══ EXTRACTED MATERIAL ══

(* ===== verification/EnrichFS.v ===== *)
(** * EnrichFS: the label enricher on the file system

    The file loop of [dictionary_label_enricher.py] (Enricher.v) is
    given its items and loads; here they come from the file system of
    DictStore: [_iter_lemma_files] lists [DICTIONARY_DIR/<pos>/*.json],
    [_load] is [fs_load], the write-back [_dump] and the mirrored backup
    change the file system as the loop goes, so that a run that raises
    keeps the files it already wrote.  [enrich_dictionary_fs] is the
    whole function and [enrich_main] its command line;
    [_enrich_labels_for_lemma] of [language/wiktionary_scraper.py] is the
    call [rebuild_word] (Rebuild.v) makes.  The iteration order of a
    Python [set] of POS names is the parameter [set_order]. *)

From S2P Require Import Prelude Text Json Labels Enricher DictStore Rebuild.

Open Scope Z_scope.

(** [POS_DIRS] of the enricher *)
Definition POS_DIRS : list (list Z) :=
  map str ["ADJ";"ADV";"CONJ";"DET";"INTJ";"LETTER";"N";"NUM";"PART";"PREP";"PRON";"PROPN";"V"].

(** [_iter_lemma_files(pos_dirs)]: [(jf.stem, jf)] for [jf] in
    [pdir.glob("*.json")] of every existing [pdir]. *)
Definition _iter_lemma_files (fs : FS) (D : list Z) (pos_dirs : list (list Z)) : list (list Z * list Z) :=
  flat_map (fun pos =>
              let pdir := path_join D pos in
              if bool_decide (is_Some (fs_lookup fs pdir))
              then map (fun n => (json_stem n, path_join pdir n))
                       (List.filter (fun n => ends_with (str ".json") n) (listdir fs pdir))
              else []) pos_dirs.

(** [_default_backup_root()] of the enricher *)
Definition _default_backup_root_enricher (D : list Z) : list Z :=
  path_join (path_parent D) (str "dictionarybak").

(** [jf.relative_to(Path(DICTIONARY_DIR))] *)
Definition relative_to (D jf : list Z) : option (list Z) :=
  if starts_with (D ++ [c_slash]) jf then Some (drop (S (length D)) jf) else None.

(** The [try] block of the mirrored backup: [bak_file.parent.mkdir],
    then the copy unless the backup exists (or with
    [--backup-overwrite]); an exception keeps what was done. *)
Definition backup_file (fs : FS) (D : list Z) (backup_dir : option (list Z)) (backup_overwrite : bool)
    (jf : list Z) : FS :=
  let bak_root := match backup_dir with
                  | Some b => if bool_decide (b = []) then _default_backup_root_enricher D else b
                  | None => _default_backup_root_enricher D
                  end in
  match relative_to D jf with
  | None => fs
  | Some rel =>
      let bak_file := path_join bak_root rel in
      match makedirs fs (path_parent bak_file) with
      | None => fs
      | Some fs1 =>
          if negb (bool_decide (is_Some (fs_lookup fs1 bak_file))) || backup_overwrite then
            match fs_lookup fs1 bak_file, fs_lookup fs1 jf with
            | Some FDir, _ => fs1
            | _, Some (FFile c) => fs_write fs1 bak_file (FFile c)
            | _, _ => fs1
            end
          else fs1
      end
  end.

(** The backup flags: [backup or backup_dir], [backup_dir],
    [backup_overwrite]. *)
Record BackupArgs := { ba_on : bool; ba_dir : option (list Z); ba_overwrite : bool }.

Definition no_backup : BackupArgs := {| ba_on := false; ba_dir := None; ba_overwrite := false |}.

(** [for lemma, jf in items:] with [_load] and [_dump] on the file
    system: the file system at the end, and the statistics or [None]
    when an exception ends the run. *)
Fixpoint files_loop_fs (D : list Z) (enrich : json -> option json) (write : bool) (bk : BackupArgs)
    (st : Stats * LoopVars) (fs : FS) (items : list (list Z * list Z)) : FS * option Stats :=
  match items with
  | [] => (fs, Some st.1)
  | (_, jf) :: items' =>
      match file_step enrich write st (fs_load fs jf) with
      | None => (fs, None)
      | Some (st', out) =>
          let fs' := match out with
                     | Some p =>
                         let fs0 := if ba_on bk then backup_file fs D (ba_dir bk) (ba_overwrite bk) jf else fs in
                         fs_write fs0 jf (FFile (Some p))
                     | None => fs
                     end in
          files_loop_fs D enrich write bk st' fs' items'
      end
  end.

Section EnrichFS.
Context `{UnicodeDB}.
(** The iteration order of a [set] of strings *)
Variable set_order : list (list Z) -> list (list Z).

(** [pos_set = set(pos) if pos else POS_DIRS] *)
Definition pos_set (pos : option (list (list Z))) : list (list Z) :=
  match pos with
  | Some (p :: ps) => set_order (remove_dups (p :: ps))
  | _ => set_order POS_DIRS
  end.

(** [enrich_dictionary(...)] on the file system *)
Definition enrich_dictionary_fs (fs : FS) (D : list Z) (pos : option (list (list Z)))
    (word from_lemma after_lemma : option (list Z)) (write : bool) (bk : BackupArgs)
    (keep_in_gloss overwrite : bool) : FS * option Stats :=
  let items := _collect_lemmas (_iter_lemma_files fs D (pos_set pos)) word in
  let start := _find_start_index items from_lemma after_lemma in
  files_loop_fs D (fun d => _enrich_def_obj_in_place d (negb keep_in_gloss) overwrite) write bk
                (mkStats 0 0 0, LoopVars_init) fs (drop start items).

(** [_enrich_labels_for_lemma(lemma)]: [enrich_dictionary(word=lemma,
    write=True)]; its exception is caught, the files written stay. *)
Definition _enrich_labels_for_lemma (D lemma : list Z) (fs : FS) : FS :=
  (enrich_dictionary_fs fs D None (Some lemma) None None true no_backup false false).1.

(** The command line of [dictionary_label_enricher.py] *)
Record EnrichArgs := {
  ea_pos : option (list (list Z)); ea_word : option (list Z);
  ea_from : option (list Z); ea_after : option (list Z);
  ea_write : bool; ea_backup : bool; ea_keep_in_gloss : bool; ea_overwrite : bool;
  ea_backup_dir : option (list Z); ea_backup_overwrite : bool
}.

Definition enrich_main (fs : FS) (D : list Z) (a : EnrichArgs) : FS * option Stats :=
  let on := ea_backup a || match ea_backup_dir a with Some b => negb (bool_decide (b = [])) | None => false end in
  enrich_dictionary_fs fs D (ea_pos a) (ea_word a) (ea_from a) (ea_after a) (ea_write a)
    {| ba_on := on; ba_dir := ea_backup_dir a; ba_overwrite := ea_backup_overwrite a |}
    (ea_keep_in_gloss a) (ea_overwrite a).

End EnrichFS.

(** ** What the label pass writes *)

Lemma files_loop_fs_frame D enrich write bk st fs items p :
  ba_on bk = false -> p ∉ map snd items ->
  fs_lookup (files_loop_fs D enrich write bk st fs items).1 p = fs_lookup fs p.
Proof.
  intros Hbk. revert st fs. induction items as [|[k jf] items IH]; intros st fs Hp; [done|]. simpl.
  cbn [map snd] in Hp. rewrite elem_of_cons in Hp. destruct (file_step _ _ _ _) as [[st' [o|]]|]; [|by apply IH; naive_solver|done].
  rewrite IH by naive_solver. rewrite Hbk. apply fs_lookup_write_ne. naive_solver.
Qed.

Lemma elem_of_drop_inv {A} (x : A) n l : x ∈ drop n l -> x ∈ l.
Proof. revert n. induction l as [|y l IH]; intros [|n]; simpl; [done|done|set_solver|]. intros ?%IH. set_solver. Qed.

Lemma iter_lemma_files_in fs D ps it :
  it ∈ _iter_lemma_files fs D ps -> exists pos n, pos ∈ ps /\ it = (json_stem n, path_join (path_join D pos) n).
Proof.
  unfold _iter_lemma_files. rewrite list_elem_of_In, in_flat_map. intros (pos & Hpos & Hit).
  case_bool_decide; [|done]. apply list_elem_of_In, list_elem_of_fmap in Hit as (n & -> & _).
  exists pos, n. split; [by apply list_elem_of_In|done].
Qed.

Lemma collect_lemmas_in `{UnicodeDB} listed w it :
  w <> [] -> it ∈ _collect_lemmas listed (Some w) -> it ∈ listed /\ uc_lower it.1 = uc_lower w.
Proof.
  intros Hw. unfold _collect_lemmas. rewrite opt_truthy_Some by done.
  rewrite (sort_by_perm lower_key). intros [Hk Hin]%list_elem_of_filter. done.
Qed.

(** The hypothesis of the frame theorem, checked on every suffix of a
    concrete path. *)
Lemma frame_hyp_of_suffixes `{UnicodeDB} D lemma p :
  Forall (fun k => uc_lower (json_stem (drop k p)) <> uc_lower lemma) (seq 0 (S (length p))) ->
  forall pos n, p = path_join (path_join D pos) n -> uc_lower (json_stem n) <> uc_lower lemma.
Proof.
  intros HF pos n Hp. unfold path_join in Hp.
  set (a := (D ++ c_slash :: pos) ++ [c_slash]).
  assert (Hn : p = a ++ n) by (subst a; rewrite Hp, <-!app_assoc; done).
  rewrite Forall_forall in HF. specialize (HF (length a)).
  rewrite Hn, drop_app_length in HF. apply HF, list_elem_of_In, in_seq.
  rewrite length_app. lia.
Qed.

Section LabelPass.
Context `{UnicodeDB}.
Variable set_order : list (list Z) -> list (list Z).

(** C25: The label pass of [rebuild_word] ([_enrich_labels_for_lemma])
    leaves every path alone but the [DICTIONARY_DIR/<pos>/<name>.json]
    files whose stem is the lemma up to case: no other lemma's file and
    nothing outside the dictionary is written, whatever the files hold
    and even when the pass raises. *)
Theorem enrich_labels_frame D lemma fs p :
  lemma <> [] ->
  (forall pos n, p = path_join (path_join D pos) n -> uc_lower (json_stem n) <> uc_lower lemma) ->
  fs_lookup (_enrich_labels_for_lemma set_order D lemma fs) p = fs_lookup fs p.
Proof.
  intros Hl Hp. unfold _enrich_labels_for_lemma, enrich_dictionary_fs.
  apply files_loop_fs_frame; [done|]. intros ([k jf] & Hjf & Hin)%list_elem_of_fmap. simpl in Hjf. subst jf.
  apply elem_of_drop_inv, collect_lemmas_in in Hin as [Hin Hk]; [|done].
  apply iter_lemma_files_in in Hin as (pos & n & _ & [= -> ->]). by apply (Hp pos n).
Qed.

End LabelPass.

Definition sample_dict : FS :=
  [(str "/d", FDir); (str "/d/N", FDir); (str "/d/N/run.json", FFile (Some (JArr [])));
   (str "/d/N/cat.json", FFile (Some (JArr [])))].

Lemma enrich_labels_frame_witness :
  str "run" <> [] /\
  (forall pos n, str "/d/N/cat.json" = path_join (path_join (str "/d") pos) n ->
                 uc_lower (json_stem n) <> uc_lower (str "run")) /\
  fs_lookup (_enrich_labels_for_lemma (fun l => l) (str "/d") (str "run") sample_dict) (str "/d/N/cat.json")
    = fs_lookup sample_dict (str "/d/N/cat.json").
Proof.
  assert (Hl : str "run" <> []) by discriminate.
  assert (Hp : forall pos n, str "/d/N/cat.json" = path_join (path_join (str "/d") pos) n ->
                 uc_lower (json_stem n) <> uc_lower (str "run")).
  { apply frame_hyp_of_suffixes. repeat constructor; vm_compute; discriminate. }
  split; [exact Hl|]. split; [exact Hp|]. exact (enrich_labels_frame (fun l => l) _ _ sample_dict _ Hl Hp).
Defined.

═══

* INSTRUCTIONS TO FOLLOW
Filter the entries down to the lines with the word "match" in them.

* FINISHED TASK
  let bak_root := match backup_dir with
  match relative_to D jf with
      match makedirs fs (path_parent bak_file) with
            match fs_lookup fs1 bak_file, fs_lookup fs1 jf with
  match items with
      match file_step enrich write st (fs_load fs jf) with
          let fs' := match out with
  match pos with
  let on := ea_backup a || match ea_backup_dir a with Some b => negb (bool_decide (b = [])) | None => false end in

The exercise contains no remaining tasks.